Stored data

Lemma set_cached_run t g page c tc (Q : unit → Ctx → Prop) :
  c_threads c !! t = Some tc → Q tt (with_cache t g page tc c) → wp (set_cached t g page) Q c.
Proof.
  intros Ht HQ. rewrite /set_cached /load_thread. wp_steps. eapply wp_of_option; [exact Ht|].
  by wp_steps.
Qed.

(** A unit of the new heap was handed out: if it was a unit before, it was released;
    the other units have not changed. *)
Definition unit_got (pm : gmap Z pkind) (w : World) (u s : Z) (pm' : gmap Z pkind) (w' : World) : Prop :=
  is_unit pm' u s ∧
  (∀ s0, is_unit pm u s0 → ∃ h, w_units w !! u = Some h ∧ m_life h = RELEASED) ∧
  (∃ h, w_units w' !! u = Some h ∧ m_life h = PENDING) ∧
  (∀ u' s', is_unit pm u' s' → u' ≠ u → w_units w' !! u' = w_units w !! u').

Lemma unit_got_kept pm w pm1 w1 u s pm' w' :
  pm ⊆ pm1 → units_kept pm w w1 → unit_got pm1 w1 u s pm' w' → unit_got pm w u s pm' w'.
Proof.
  intros Hsub Hk (Hu & Hrel & Hpen & Hoth). split; [done|]. split; [|split; [done|]].
  - intros s0 Hs0. rewrite -(Hk u s0 Hs0). eapply Hrel, is_unit_mono; eauto.
  - intros u' s' Hu' Hne. rewrite -(Hk u' s' Hu'). eapply Hoth; [by eapply is_unit_mono|done].
Qed.

Lemma taken_got pm w w' page g o :
  pm !! page = Some (PNormal g) → o ∈ offsets g → unit_taken w w' page (unit_at page o) →
  unit_got pm w (unit_at page o) (group_size g) pm w'.
Proof.
  intros Hp Ho (_ & _ & (h & h' & ? & ? & ? & ?) & Hu & _). split; [|split; [|split]].
  - exists page, (PNormal g). split; [done|]. split; [done|]. by exists o.
  - intros _ _. eauto.
  - eauto.
  - intros u' s' _ Hne. by apply Hu.
Qed.

(** The world changed at the unit allocator of one page that is in no pool. *)
Lemma pool_inv_world c pm page k w' :
  pool_inv c pm → pm !! page = Some k → (∀ g, page ∉ pool c g) →
  (∀ a, a ≠ alloc_of page → w_allocs w' !! a = w_allocs (c_world c) !! a) →
  pool_inv (set_world w' c) pm.
Proof.
  intros Hinv Hk Hno Ha. split; try apply Hinv. intros g p Hp Hp0.
  eapply usable_flags; [|by apply (pv_pool _ _ Hinv)]. apply Ha. rewrite /alloc_of.
  intros Heq. apply (Hno g). by replace page with p by lia.
Qed.
(* ===== verification/Api.v ===== *)
(** * The interface: [src/src/woomem.cpp]

    Allocation, reallocation and address validation, on the heap with its pools, the
    counters of the collector that these calls use, the set of registered roots, and
    the bytes of the payloads, which of all operations only the [memcpy] of
    [woomem_reallocate] writes (the program writes them as it likes). *)

From S2P Require Import Prelude SizeClass Locks Chunk Blocks ChunkProof Heap PageUnit HeapInv.
From S2P Require Import Pools PoolProof.
Open Scope Z_scope.

(** ** State *)

Record Rt := MkRt {
  r_ctx : Ctx;
  r_gc_alive : bool;      (* [g_gc_ctx != nullptr] *)
  r_round : Z;            (* [woomem_gc_marking_round_counter] *)
  r_new_allocated : Z;    (* [m_new_allocated_size_since_last_gc] *)
  r_roots : gset Z;       (* [m_root_gc_unit_set] *)
  r_bytes : Z → Z;        (* the bytes of the payloads *)
}.

Abbreviation RM := (M Rt).

Definition set_ctx (c : Ctx) (r : Rt) : Rt :=
  MkRt c (r_gc_alive r) (r_round r) (r_new_allocated r) (r_roots r) (r_bytes r).
Definition set_new_allocated (n : Z) (r : Rt) : Rt :=
  MkRt (r_ctx r) (r_gc_alive r) (r_round r) n (r_roots r) (r_bytes r).
Definition set_roots (s : gset Z) (r : Rt) : Rt :=
  MkRt (r_ctx r) (r_gc_alive r) (r_round r) (r_new_allocated r) s (r_bytes r).
Definition set_bytes (b : Z → Z) (r : Rt) : Rt :=
  MkRt (r_ctx r) (r_gc_alive r) (r_round r) (r_new_allocated r) (r_roots r) b.

Definition on_ctx {A} (m : XM A) : RM A := λ r,
  match m (r_ctx r) with
  | Ok (a, c) => Ok (a, set_ctx c r)
  | Fail e => Fail e
  end.

(** The bits found where a unit header has never been written: anything. *)
Class RawMemory := { raw_unit : Z → UnitHead }.

Definition WOOMEM_ATTRIB_NEED_SWEEP : Z := 1.
Definition WOOMEM_ATTRIB_AUTO_MARK : Z := Z.shiftl 1 1.
Definition WOOMEM_ATTRIB_MARK_CALLBACK : Z := Z.shiftl 1 2.
Definition WOOMEM_ATTRIB_FREE_CALLBACK : Z := Z.shiftl 1 3.

(** ** Allocation *)

(** The part of [woomem_allocate_begin] for a huge unit. *)
Definition allocate_huge_unit `{Build} `{Kernel} `{RawMemory} (size : Z) : WM Z :=
  page ← on_chunk (allocate_huge_page (u64 (SIZEOF_PageHead + SIZEOF_UnitHead + size)));
  if page =? 0 then mret 0
  else
    init_unit page 0 (set_life PENDING (set_next_free 0 (raw_unit (alloc_of page)))) ;;
    add_new_page_into_chain page ;;
    mret (alloc_of page + SIZEOF_UnitHead).

(** [t] is the calling thread. *)
Definition woomem_allocate_begin `{Build} `{Kernel} `{RawMemory} (t size : Z) : RM Z :=
  alive ← gets r_gc_alive;
  assert_ alive ;;
  n ← gets r_new_allocated;
  modify (set_new_allocated (u64 (n + size))) ;;
  if size <=? MAX_IN_PAGE_UNIT_SIZE then on_ctx (pick_unit_in_page t size)
  else on_ctx (on_world (allocate_huge_unit size)).

Definition allocate_end (round p attrib : Z) : WM unit :=
  store_unit (p - SIZEOF_UnitHead) (λ u,
    set_life UNMARKED (set_attribute (u8 attrib) (set_timing round (set_age 15 u)))).

Definition woomem_allocate_end (p attrib : Z) : RM unit :=
  round ← gets r_round;
  on_ctx (on_world (allocate_end round p attrib)).

Definition register_root_unit_head (uh : Z) : RM unit :=
  s ← gets r_roots; modify (set_roots ({[uh]} ∪ s)).
Definition unregister_root_unit_head (uh : Z) : RM unit :=
  s ← gets r_roots; modify (set_roots (s ∖ {[uh]})).

Definition woomem_allocate_end_as_root (p attrib : Z) : RM unit :=
  register_root_unit_head (p - SIZEOF_UnitHead) ;;
  woomem_allocate_end p attrib.

Definition woomem_remove_from_root_set (p : Z) : RM unit :=
  unregister_root_unit_head (p - SIZEOF_UnitHead).

(** [memcpy] of [n] bytes. *)
Definition memcpy (dst src n : Z) (b : Z → Z) : Z → Z := λ a,
  if (dst <=? a) && (a <? dst + n) then b (src + (a - dst)) else b a.

Definition woomem_reallocate `{Build} `{Kernel} `{RawMemory} (t ptr size : Z) : RM Z :=
  assert_ (negb (ptr =? 0)) ;;
  let unit_head := ptr - SIZEOF_UnitHead in
  existed ← on_ctx (on_world (get_unit_available_size unit_head));
  if size <=? existed then mret ptr
  else
    new_ptr ← woomem_allocate_begin t size;
    if new_ptr =? 0 then mret 0
    else
      b ← gets r_bytes;
      modify (set_bytes (memcpy new_ptr ptr existed b)) ;;
      u ← on_ctx (on_world (load_unit unit_head));
      woomem_allocate_end new_ptr (m_attribute u) ;;
      mret new_ptr.

(** ** Validation *)

(** The header of the unit that holds the address, if the address is behind the page's
    own headers. *)
Definition locate_unit (page : Z) (h : PageHead) (ptr : Z) : WM (option Z) :=
  if m_page_count_if_huge h =? 0 then
    p ← load_alloc (alloc_of page);
    let unit_size_with_head := m_unit_size_in_page p + SIZEOF_UnitHead in
    let storage_begin := alloc_of page + SIZEOF_PageUnitAlloc in
    if ptr <? storage_begin then mret None
    else
      let unit_index := u64 (ptr - storage_begin) / unit_size_with_head in
      mret (Some (u64 (storage_begin + unit_index * unit_size_with_head)))
  else mret (Some (alloc_of page)).

Definition woomem_validate_addr `{Build} (ptr : Z) : WM Z :=
  page ← on_chunk (validate ptr);
  if page =? 0 then mret 0
  else
    h ← load_head page;
    if m_page_just_allocated h then mret 0
    else
      o ← locate_unit page h ptr;
      match o with
      | None => mret 0
      | Some unit_head =>
        u ← load_unit unit_head;
        if life_value PENDING <? life_value (m_life u) then mret (unit_head + SIZEOF_UnitHead)
        else mret 0
      end.

Definition woomem_validate_addr_head `{Build} (ptr : Z) : WM Z :=
  if Z.land ptr 7 =? 0 then woomem_validate_addr ptr else mret 0.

§ **Work task**
All lines above from the one containing "Definition set_new_allocated (n" to the one containing "mret (alloc_of page + SIZEOF_UnitHead)." must be repeated exactly, both lines included, and no others.

§ **Solution to the problem**
Definition set_new_allocated (n : Z) (r : Rt) : Rt :=
  MkRt (r_ctx r) (r_gc_alive r) (r_round r) n (r_roots r) (r_bytes r).
Definition set_roots (s : gset Z) (r : Rt) : Rt :=
  MkRt (r_ctx r) (r_gc_alive r) (r_round r) (r_new_allocated r) s (r_bytes r).
Definition set_bytes (b : Z → Z) (r : Rt) : Rt :=
  MkRt (r_ctx r) (r_gc_alive r) (r_round r) (r_new_allocated r) (r_roots r) b.

Definition on_ctx {A} (m : XM A) : RM A := λ r,
  match m (r_ctx r) with
  | Ok (a, c) => Ok (a, set_ctx c r)
  | Fail e => Fail e
  end.

(** The bits found where a unit header has never been written: anything. *)
Class RawMemory := { raw_unit : Z → UnitHead }.

Definition WOOMEM_ATTRIB_NEED_SWEEP : Z := 1.
Definition WOOMEM_ATTRIB_AUTO_MARK : Z := Z.shiftl 1 1.
Definition WOOMEM_ATTRIB_MARK_CALLBACK : Z := Z.shiftl 1 2.
Definition WOOMEM_ATTRIB_FREE_CALLBACK : Z := Z.shiftl 1 3.

(** ** Allocation *)

(** The part of [woomem_allocate_begin] for a huge unit. *)
Definition allocate_huge_unit `{Build} `{Kernel} `{RawMemory} (size : Z) : WM Z :=
  page ← on_chunk (allocate_huge_page (u64 (SIZEOF_PageHead + SIZEOF_UnitHead + size)));
  if page =? 0 then mret 0
  else
    init_unit page 0 (set_life PENDING (set_next_free 0 (raw_unit (alloc_of page)))) ;;
    add_new_page_into_chain page ;;
    mret (alloc_of page + SIZEOF_UnitHead).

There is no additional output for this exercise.